Putting this tool to work requires no greater effort than writing a check and giving LoCascio’s team access to your Web server. Operating on a KISS (keep it simple stupid) philosophy, LoCascio wants to teach the world to sell before hordes of holiday shoppers, expecting to reap the benefits of disintermediation descend on unprepared sites.
“Our focus,” he says, “is to maximize purchases among the customers you attract to your site.”
Then he’ll automate and prescript responses that you write to the most frequently asked questions about your product or service, which he ballparks as 70 percent of customer questions. By automating the obvious questions, you accelerate a rep’s ability to respond to anxious customers while giving the site-owner assurance that the message will be delivered properly.

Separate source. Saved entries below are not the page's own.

(* ===== verification/VmLaws.v ===== *)
(** * What the machine relies on from the world state

    [evolves ro] collects the ways in which the machine changes the world state,
    with nested snapshots; [ro] is static mode, in which only the harmless ones
    are allowed.  [StateDBLaws] states what the machine needs of an
    implementation; [StateInstance.v] shows that [kernel/state] provides it. *)
From S2P Require Import Prelude CommonMath Params Opcodes VmBase VmInterface.
From stdpp Require Import base numbers list gmap.
From Stdlib Require Import ZArith Lia.
#[local] Open Scope Z_scope.

Section evolves.
Context {S : Type} `{StateDB S}.

Inductive evolves (ro : bool) : S -> S -> Prop :=
| ev_refl s : evolves ro s s
| ev_trans s1 s2 s3 : evolves ro s1 s2 -> evolves ro s2 s3 -> evolves ro s1 s3
| ev_preimage s h d : evolves ro s (AddPreimage s h d)
| ev_touch s a : is_address a -> Exist s a = false -> evolves ro s (CreateAccount s a)
| ev_transfer s a b v :
    is_address a -> is_address b -> 0 <= v <= GetBalance s a -> (ro = true -> v = 0) -> evolves ro s (kernel_Transfer s a b v)
| ev_snapshot s : evolves ro s (snd (Snapshot s))
| ev_revert s s2 s3 :
    evolves ro (snd (Snapshot s)) s2 -> RevertToSnapshot s2 (fst (Snapshot s)) = Ok s3 -> evolves ro s s3
| ev_create s a : ro = false -> is_address a -> evolves ro s (CreateAccount s a)
| ev_nonce s a n : ro = false -> is_address a -> is_u64 n -> evolves ro s (SetNonce s a n)
| ev_code s a c : ro = false -> is_address a -> zlen c < 2 ^ 62 -> evolves ro s (SetCode s a c)
| ev_state s a k v : ro = false -> is_address a -> is_word k -> is_word v -> evolves ro s (SetState s a k v)
| ev_refund s g : ro = false -> is_u64 g -> evolves ro s (AddRefund s g)
| ev_unrefund s s' g : ro = false -> is_u64 g -> SubRefund s g = Ok s' -> evolves ro s s'
| ev_log s l : ro = false -> evolves ro s (AddLog s l)
| ev_suicide s a b : ro = false -> is_address a -> is_address b ->
    evolves ro s (Suicide (AddBalance s b (GetBalance s a)) a).

Lemma evolves_weaken ro s s' : evolves ro s s' -> evolves false s s'.
Proof.
  induction 1 as [s|s1 s2 s3 _ IH1 _ IH2| | |s a b v Ha Hb Hv Hro| |s s2 s3 _ IH E| | | | | | | |].
  2: by eapply ev_trans.
  6: by eapply ev_revert.
  all: eauto 2 using ev_refl, ev_preimage, ev_touch, ev_snapshot, ev_create, ev_nonce, ev_code, ev_state,
    ev_refund, ev_unrefund, ev_log, ev_suicide.
  apply ev_transfer; [done..|discriminate].
Qed.

End evolves.

Create HintDb evolves.
#[export] Hint Resolve ev_refl ev_preimage ev_touch ev_snapshot ev_create ev_nonce ev_code ev_state ev_refund
  ev_log ev_suicide : evolves.

(** [state_ok] is the invariant of the implementation, [state_eq] says that two
    states answer every read of the machine alike. *)
Class StateDBLaws (S : Type) `{StateDB S} (cr : Crypto) := {
  state_ok : S -> Prop;
  state_eq : S -> S -> Prop;
  state_eq_refl : forall s, state_eq s s;
  state_eq_trans : forall s1 s2 s3, state_eq s1 s2 -> state_eq s2 s3 -> state_eq s1 s3;
  evolves_ok : forall ro s s', state_ok s -> evolves ro s s' -> state_ok s';
  revert_ok : forall s s2, state_ok s -> evolves false (snd (Snapshot s)) s2 ->
    exists s3, RevertToSnapshot s2 (fst (Snapshot s)) = Ok s3 /\ state_eq s3 s;
  subrefund_cases : forall s g, SubRefund s g = Panic \/ exists s', SubRefund s g = Ok s';
  snapshot_eq : forall s, state_eq (snd (Snapshot s)) s;
  eq_balance : forall s s' a, state_eq s s' -> GetBalance s a = GetBalance s' a;
  create_balance : forall s a b, state_ok s -> GetBalance (CreateAccount s a) b = GetBalance s b;
  nonce_balance : forall s a b n, state_ok s -> GetBalance (SetNonce s a n) b = GetBalance s b;
  balance_nonneg : forall s a, state_ok s -> is_address a -> 0 <= GetBalance s a;
  code_hash_nonneg : forall s a, state_ok s -> 0 <= GetCodeHash s a;
  state_word : forall s a k, state_ok s -> is_address a -> 0 <= GetState s a k;
  code_hash_code : forall s a, state_ok s -> is_address a -> GetCodeHash s a <> 0 -> GetCodeHash s a = Keccak256Hash cr (GetCode s a);
  code_length : forall s a, state_ok s -> is_address a -> zlen (GetCode s a) < 2 ^ 62
}.
Lemma mf_ok_max a b c d pops : Z.of_nat a < pops -> Z.of_nat b < pops -> Z.of_nat c < pops -> Z.of_nat d < pops ->
  mf_ok (Some (fun st => let! x := memoryAt a b st in let! y := memoryAt c d st in Ok (BigMax x y))) pops.
Proof.
  intros Ha Hb Hc Hd f st [= <-] Hp Hst.
  destruct (memoryAt_some a b st Hst) as (x & -> & Hx); [lia..|].
  destruct (memoryAt_some c d st Hst) as (y & -> & Hy); [lia..|].
  cbn. eexists. split; [reflexivity|]. unfold BigMax. case_match; lia.
Qed.

(** ** The tables *)

Create HintDb exec_specs.
#[local] Hint Resolve opAdd_ok opSub_ok opMul_ok opDiv_ok opSdiv_ok opMod_ok opSmod_ok opExp_ok
  opNot_ok opLt_ok opGt_ok opSlt_ok opSgt_ok opEq_ok opIszero_ok opAnd_ok
  opOr_ok opXor_ok opByte_ok opAddmod_ok opMulmod_ok opSHL_ok opSHR_ok opSAR_ok
  opSignExtend_ok opSha3_ok opAddress_ok opBalance_ok opOrigin_ok opCaller_ok opCallValue_ok opCallDataLoad_ok
  opCallDataSize_ok opCallDataCopy_ok opReturnDataSize_ok opReturnDataCopy_ok opExtCodeSize_ok opCodeSize_ok opCodeCopy_ok opExtCodeCopy_ok
  opExtCodeHash_ok opGasprice_ok opBlockhash_ok opCoinbase_ok opTimestamp_ok opNumber_ok opDifficulty_ok opGasLimit_ok
  opPop_ok opMload_ok opMstore_ok opMstore8_ok opSload_ok opSstore_ok opJump_ok opJumpi_ok
  opJumpdest_ok opPc_ok opMsize_ok opGas_ok opReturn_ok opRevert_ok opSuicide_ok : exec_specs.

Section rows.
Context (B : Z) (R : RunFunc S) (HR : run_spec env B R).

Definition row_ok (row : OpCode * operation_ S) : Prop :=
  forall m, machine_ok m -> Gas (contract m) <= B -> (fst row <> STOP -> pc m < zlen (Code (contract m))) ->
    post (step_operation env (fst row) (snd row) m) (step_post m).

Lemma simple_row op o pops pushes low :
  validateStack o = makeStackFunc pops pushes -> mf_ok (memorySize o) pops -> op <> STOP -> op <> CALL ->
  gas_spec env (gasCost o) (match memorySize o with Some _ => true | None => false end) (writes o) low pops ->
  exec_spec env (execute o) (memorySize o) (writes o) pops pushes ->
  (halts o || reverts o = false -> 1 <= low) -> 0 <= low ->
  row_ok (op, o).
Proof.
  intros Hv Hmf H1 H2 Hg Hx Hlow Hlow0 m Hm HB Hpc. cbn [fst snd] in *.
  apply (step_operation_ok op o pops pushes); try done. intros size Hck.
  by eapply simple_runs.
Qed.

Lemma call_row op o pops base ex mf ok :
  validateStack o = makeStackFunc pops 1 -> mf_ok (memorySize o) pops -> op <> STOP -> (op = CALL -> 3 <= pops) ->
  execute o = ex R -> memorySize o = Some mf ->
  (forall m size, machine_ok m -> pops <= st_len (stack m) -> 0 <= size -> size mod 32 = 0 ->
     post (gasCost o (gasTable env) size m) (call_post env size (base (stack m)) m)) ->
  call_exec_spec env ex mf pops base ok ->
  (forall m m', (static env (evm m) = true -> op = CALL -> stack m !! 2%nat = Some 0) ->
     stack m' = stack m -> static env (evm m') = static env (evm m) -> ok m') ->
  row_ok (op, o).
Proof.
  intros Hv Hmf H1 H2 Eex Emf Hg Hx Hok m Hm HB Hpc. cbn [fst snd] in *.
  apply (step_operation_ok op o pops 1); try done. intros size Hck.
  eapply call_runs; try done; [apply Hg; [done|apply Hck..]|].
  intros m'. apply Hok. apply Hck.
Qed.

Lemma create_row op o pops ex mf :
  validateStack o = makeStackFunc pops 1 -> mf_ok (memorySize o) pops -> op <> STOP -> op <> CALL -> writes o = true ->
  execute o = ex R -> memorySize o = Some mf -> gas_spec env (gasCost o) true false 1 pops ->
  create_exec_spec env ex mf pops ->
  row_ok (op, o).
Proof.
  intros Hv Hmf H1 H2 Hw Eex Emf Hg Hx m Hm HB Hpc. cbn [fst snd] in *.
  apply (step_operation_ok op o pops 1); try done. intros size Hck. by eapply create_runs.
Qed.

Lemma stop_row c : c = 0 -> row_ok (STOP, mkOperation opStop (constGasFunc c) (makeStackFunc 0 0) None true false false true false false).
Proof.
  intros -> m Hm HB Hpc. cbn [fst snd] in *. apply (step_operation_ok STOP _ 0 0); try done. intros size Hck.
  cbn. rewrite (ck_nomem _ _ _ _ _ _ Hck eq_refl). split; [by apply gas_frame_refl|]. cbn. split; [done|]. intros _.
  assert (machine_ok (charged m 0 0)) as Hc.
  { apply (charged_ok m); [done|by apply gas_frame_refl|pose proof (co_gas (ok_contract Hm)); lia|].
    rewrite resized_0. apply (ok_memory Hm). }
  split; [|split; [lia|done]]. split; cbn; try apply Hc; try done; try lia.
Qed.

Ltac mf_solve := cbn [memorySize]; first
  [ apply mf_ok_None | apply mf_ok_at; lia | apply mf_ok_fixed; lia | apply mf_ok_max; lia ].
Ltac gas_solve := cbn [gasCost memorySize writes]; first
  [ apply constGasFunc_ok; [apply Z.leb_le; reflexivity|done]
  | apply gasCopy_ok; done
  | apply gasFixed_ok; done
  | apply gasReturn_ok | apply gasRevert_ok | apply makeGasLog_ok; lia
  | apply gasBalance_ok; lia | apply gasExtCodeSize_ok; lia | apply gasSLoad_ok; lia
  | apply gasExp_ok; lia | apply gasSStore_ok; lia | apply gasSuicide_ok; lia ].
Ltac exec_solve := cbn [execute memorySize writes]; first
  [ solve [eauto with exec_specs nocore] | apply makePush_ok; lia | apply makeDup_ok; lia | apply makeSwap_ok; lia
  | apply makeLog_ok ].
Ltac row low := eapply (simple_row _ _ _ _ low);
  [reflexivity|mf_solve|done|done|gas_solve|exec_solve|try done; by intros [=]|done].
Ltac rows := repeat (apply Forall_cons_2; [row 1|]); apply Forall_nil_2.

Lemma frontier_arithmetic_ok : Forall row_ok (frontier_arithmetic env).
Proof.
  unfold frontier_arithmetic. apply Forall_cons_2; [by apply stop_row|]. rows.
Qed.
Lemma gasExtCodeCopy_ok low pops : low <= 20 -> 3 < pops -> gas_spec env gasExtCodeCopy true false low pops.
Proof.
  intros Hl Hp m size. pose proof (gasTable_bounds env) as Hb. cbn in Hb. unfold gasExtCodeCopy.
  apply (gasCopy_ok env (gt_ExtcodeCopy (gasTable env)) CopyGas 3 low pops); unfold is_u64, MaxUint64, CopyGas; lia.
Qed.

Lemma frontier_environment_ok : Forall row_ok (frontier_environment env).
Proof.
  unfold frontier_environment. repeat (apply Forall_cons_2; [try row 1|]); [|apply Forall_nil_2].
  eapply (simple_row _ _ _ _ 1); [reflexivity|mf_solve|done|done|by apply gasExtCodeCopy_ok|exec_solve|done|done].
Qed.
Lemma frontier_memory_flow_ok : Forall row_ok (frontier_memory_flow env).
Proof. unfold frontier_memory_flow. rows. Qed.
Lemma frontier_push_lo_ok : Forall row_ok frontier_push_lo.
Proof. unfold frontier_push_lo. rows. Qed.
Lemma frontier_push_hi_ok : Forall row_ok frontier_push_hi.
Proof. unfold frontier_push_hi. rows. Qed.
Lemma frontier_dup_ok : Forall row_ok frontier_dup.
Proof. unfold frontier_dup. rows. Qed.
Lemma frontier_swap_ok : Forall row_ok frontier_swap.
Proof. unfold frontier_swap. rows. Qed.
Lemma frontier_log_ok : Forall row_ok (frontier_log env).
Proof. unfold frontier_log. rows. Qed.

Lemma frontier_system_ok : Forall row_ok (frontier_system env R).
Proof.
  unfold frontier_system. repeat (apply Forall_cons_2; [|]); [..|apply Forall_nil_2].
  - eapply create_row; [reflexivity|mf_solve|done|done|done|reflexivity|reflexivity|by apply gasFixed_ok|by apply opCreate_ok].
  - eapply call_row; [reflexivity|mf_solve|done|lia|reflexivity|reflexivity|by apply gasCall_ok|by apply opCall_ok|].
    cbv beta. intros m m' Hc Es Hs. rewrite Es, Hs. auto.
  - eapply call_row; [reflexivity|mf_solve|done|lia|reflexivity|reflexivity|by apply gasCallCode_ok|by apply opCallCode_ok|done].
  - row 0.
  - row 0.
Qed.

Lemma homestead_new_ok : Forall row_ok (homestead_new env R).
Proof.
  repeat constructor.
  eapply (call_row _ _ _ (fun _ => 40)); [reflexivity|mf_solve|done|lia|reflexivity|reflexivity|apply (gasDelegateCall_ok env)|by apply opDelegateCall_ok|done].
Qed.

Lemma byzantium_new_ok : Forall row_ok (byzantium_new env R).
Proof.
  unfold byzantium_new. repeat (apply Forall_cons_2; [|]); [..|apply Forall_nil_2]; [row 0|row 1|row 1|].
  eapply (call_row _ _ _ (fun _ => 40)); [reflexivity|mf_solve|done|lia|reflexivity|reflexivity|apply (gasStaticCall_ok env)|by apply opStaticCall_ok|done].
Qed.

Lemma constantinople_new_ok : IsConstantinople (chainConfig env) (BlockNumber env) = true ->
  Forall row_ok (constantinople_new env R).
Proof.
  intros Hc. unfold constantinople_new. repeat (apply Forall_cons_2; [|]); [..|apply Forall_nil_2]; [| |row 1..].
  - eapply create_row; [reflexivity|mf_solve|done|done|done|reflexivity|reflexivity|by apply gasCopy_ok|by apply opCreate2_ok].
  - eapply (simple_row _ _ _ _ 1); [reflexivity|mf_solve|done|done|by apply gasExtCodeHash_ok|exec_solve|done|done].
Qed.

Lemma instructionSet_ok : Forall row_ok (instructionSet env R).
Proof.
  assert (Forall row_ok (frontierInstructionSet env R)) as Hf.
  { unfold frontierInstructionSet. rewrite !Forall_app.
    auto 12 using frontier_arithmetic_ok, frontier_environment_ok, frontier_memory_flow_ok, frontier_push_lo_ok,
      frontier_push_hi_ok, frontier_dup_ok, frontier_swap_ok, frontier_log_ok, frontier_system_ok. }
  assert (Forall row_ok (homesteadInstructionSet env R)) as Hh by (apply Forall_app; auto using homestead_new_ok).
  assert (Forall row_ok (byzantiumInstructionSet env R)) as Hb by (apply Forall_app; auto using byzantium_new_ok).
  unfold instructionSet. destruct (IsConstantinople _ _) eqn:Hc; [|by repeat case_match].
  apply Forall_app; auto using constantinople_new_ok.
Qed.

Lemma GetOp_stop c n : GetOp c n <> STOP -> n < zlen (Code c).
Proof. unfold GetOp, GetByte. by destruct (Z.ltb_spec n (zlen (Code c))). Qed.

Lemma map_get_elem (k : OpCode) (l : list (OpCode * operation_ S)) o : map_get k l = Some o -> (k, o) ∈ l.
Proof.
  unfold map_get. destruct (find _ l) as [[k' o']|] eqn:E; [|done]. intros [= <-].
  apply find_some in E as [Hin Hk]. apply bool_decide_eq_true in Hk. cbn in Hk. subst. by apply list_elem_of_In.
Qed.

Lemma step_ok m : machine_ok m -> Gas (contract m) <= B -> post (step env R m) (step_post m).
Proof.
  intros Hm HB. unfold step, JumpTable.
  assert (forall e, post (Ok (Halt ([], Some e) m)) (step_post m)) as Hhalt.
  { intros e. cbn. split; [apply (ok_evm Hm)|]. split; [apply evm_frame_refl|].
    pose proof (co_gas (ok_contract Hm)). by split; [lia|]. }
  destruct (map_get _ _) as [o|] eqn:E; [|apply Hhalt]. destruct (negb (valid o)); [apply Hhalt|].
  pose proof instructionSet_ok as Hset. apply map_get_elem in E.
  rewrite Forall_forall in Hset. apply (Hset _ E); [done|done|]. apply GetOp_stop.
Qed.
End rows.

(** ** The loop and [Run] *)

Definition loop_post (m : machine S) (r : opresult * machine S) : Prop :=
  evm_ok env (evm (snd r)) /\ evm_frame env (evm m) (evm (snd r)) /\
  0 <= Gas (contract (snd r)) <= Gas (contract m) /\ zlen (fst (fst r)) < 2 ^ 62.

Lemma enter_ok G lp : (forall m, machine_ok m -> Gas (contract m) < G -> post (lp m) (loop_post m)) ->
  run_spec env G (enter lp).
Proof.
  intros Hlp e c input ro He Hc Hi Hg. unfold enter. pose proof (co_gas Hc) as Hgas.
  set (e1 := if ro && negb _ then _ else _).
  assert (static env e1 = mode env e ro /\ statedb e1 = statedb e /\ depth e1 = depth e + 1 /\
    jumpdests e1 = jumpdests e) as (Hst & Hs & Hd & Hj).
  { unfold e1, static, mode. cbn. destruct ro, (readOnly e) eqn:Er; cbn; rewrite ?Er; by repeat split. }
  assert (forall e2 : EVM S, depth e2 = depth e1 -> readOnly e2 = readOnly e1 ->
    let e3 := leave (ro && negb (readOnly (set_depth e (depth e + 1)))) e2 in
    statedb e3 = statedb e2 /\ depth e3 = depth e /\ readOnly e3 = readOnly e /\ jumpdests e3 = jumpdests e2) as Hleave.
  { intros e2 Ed Er. unfold leave. cbn. revert Er. unfold e1. cbn. destruct ro, (readOnly e) eqn:Ero; cbn; rewrite ?Ero; intros Er; repeat split; try done; lia. }
  assert (evm_ok env (set_returnData e1 [])) as He1 by (split; cbn; rewrite ?Hs, ?Hj; apply He).
  destruct (zlen (Code c) =? 0).
  - cbn [VmInvariant.post]. destruct (Hleave (set_returnData e1 [])) as (L1 & L2 & L3 & L4); [done..|].
    unfold run_post. cbn [fst snd]. split; [|by split; [lia|]]. split.
    + split; [rewrite L1; apply He1|rewrite L4; apply He1].
    + rewrite L1. cbn. rewrite Hs. apply ev_refl.
    + done.
    + done.
  - apply post_bind. eapply post_mono; [apply Hlp|].
    + split; cbn; try done; [destruct Hc; by split|..].
      pose proof (zlen_nonneg (Code c)); lia.
    + done.
    + intros [res m] (Hev & Hf & Hgm & Hr). cbn [fst snd evm contract Gas set_Input] in *.
      destruct (Hleave (evm m)) as (L1 & L2 & L3 & L4); [rewrite (ef_depth Hf); done|rewrite (ef_readOnly Hf); done|].
      cbn [VmInvariant.post]. unfold run_post. cbn [fst snd]. split; [|done]. split.
      * split; [rewrite L1; apply Hev|rewrite L4; apply Hev].
      * rewrite L1, <- Hs, <- Hst. apply (ef_evolves Hf).
      * done.
      * done.
Qed.

Lemma loop_ok fuel : forall m, machine_ok m -> Gas (contract m) < Z.of_nat fuel -> post (loop env fuel m) (loop_post m).
Proof.
  induction fuel as [|fuel IH]; intros m Hm Hg; [pose proof (co_gas (ok_contract Hm)); lia|]. cbn [loop].
  set (m0 := with_evm m (tick (evm m))).
  assert (machine_ok m0) as Hm0 by (split; try apply Hm; split; apply (ok_evm Hm)).
  assert (evm_frame env (evm m) (evm m0)) as Hf0 by (split; auto with evolves).
  destruct (abort env (ticks (evm m))).
  { cbn. split; [apply (ok_evm Hm0)|]. pose proof (co_gas (ok_contract Hm)). by split; [|split; [cbn; lia|]]. }
  apply post_bind. eapply post_mono.
  { eapply (step_ok (Z.of_nat fuel)); [by apply enter_ok|done|cbn; lia]. }
  assert (Gas (contract m0) = Gas (contract m)) as Eg by done.
  intros [m1|res m1]; cbn.
  - intros (Hm1 & Hf1 & Hg1). eapply post_mono; [apply IH; [done|lia]|].
    intros r (H1 & H2 & H3 & H4). split; [done|]. split; [|by split; [lia|]].
    eapply evm_frame_trans; [exact Hf0|]. by eapply evm_frame_trans.
  - intros (H1 & H2 & H3 & H4). split; [done|]. split; [by eapply evm_frame_trans|]. by split.
Qed.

While early adapters, such as 1800DayTrade.com and Webhosting.com, are using LivePerson to handle overflow and after hours site traffic, CBS Sportsline’s IGoGolf.com and some other sites are moving more merchandise than they expected.
“It’s the person stupid” is our best advice to e-tailers, said LoCascio. “Shopping is the essence of improvisation, it is not an automatic need. To effectively sell products and services, you have to have a live person in the process. LivePerson injects that salesperson into the process in a way that increases sales and customer satisfaction while decreasing technical complexity and operating costs.”
With dreams of a brand-building ad campaign, new software and service offerings, a portal alliance and follow-on rounds of venture capital, LoCascio is staffing up with the intention of becoming a dominant support player in e-commerce. Who knows? Someday maybe he’ll get beyond the software and actually do the selling and the customer service for you.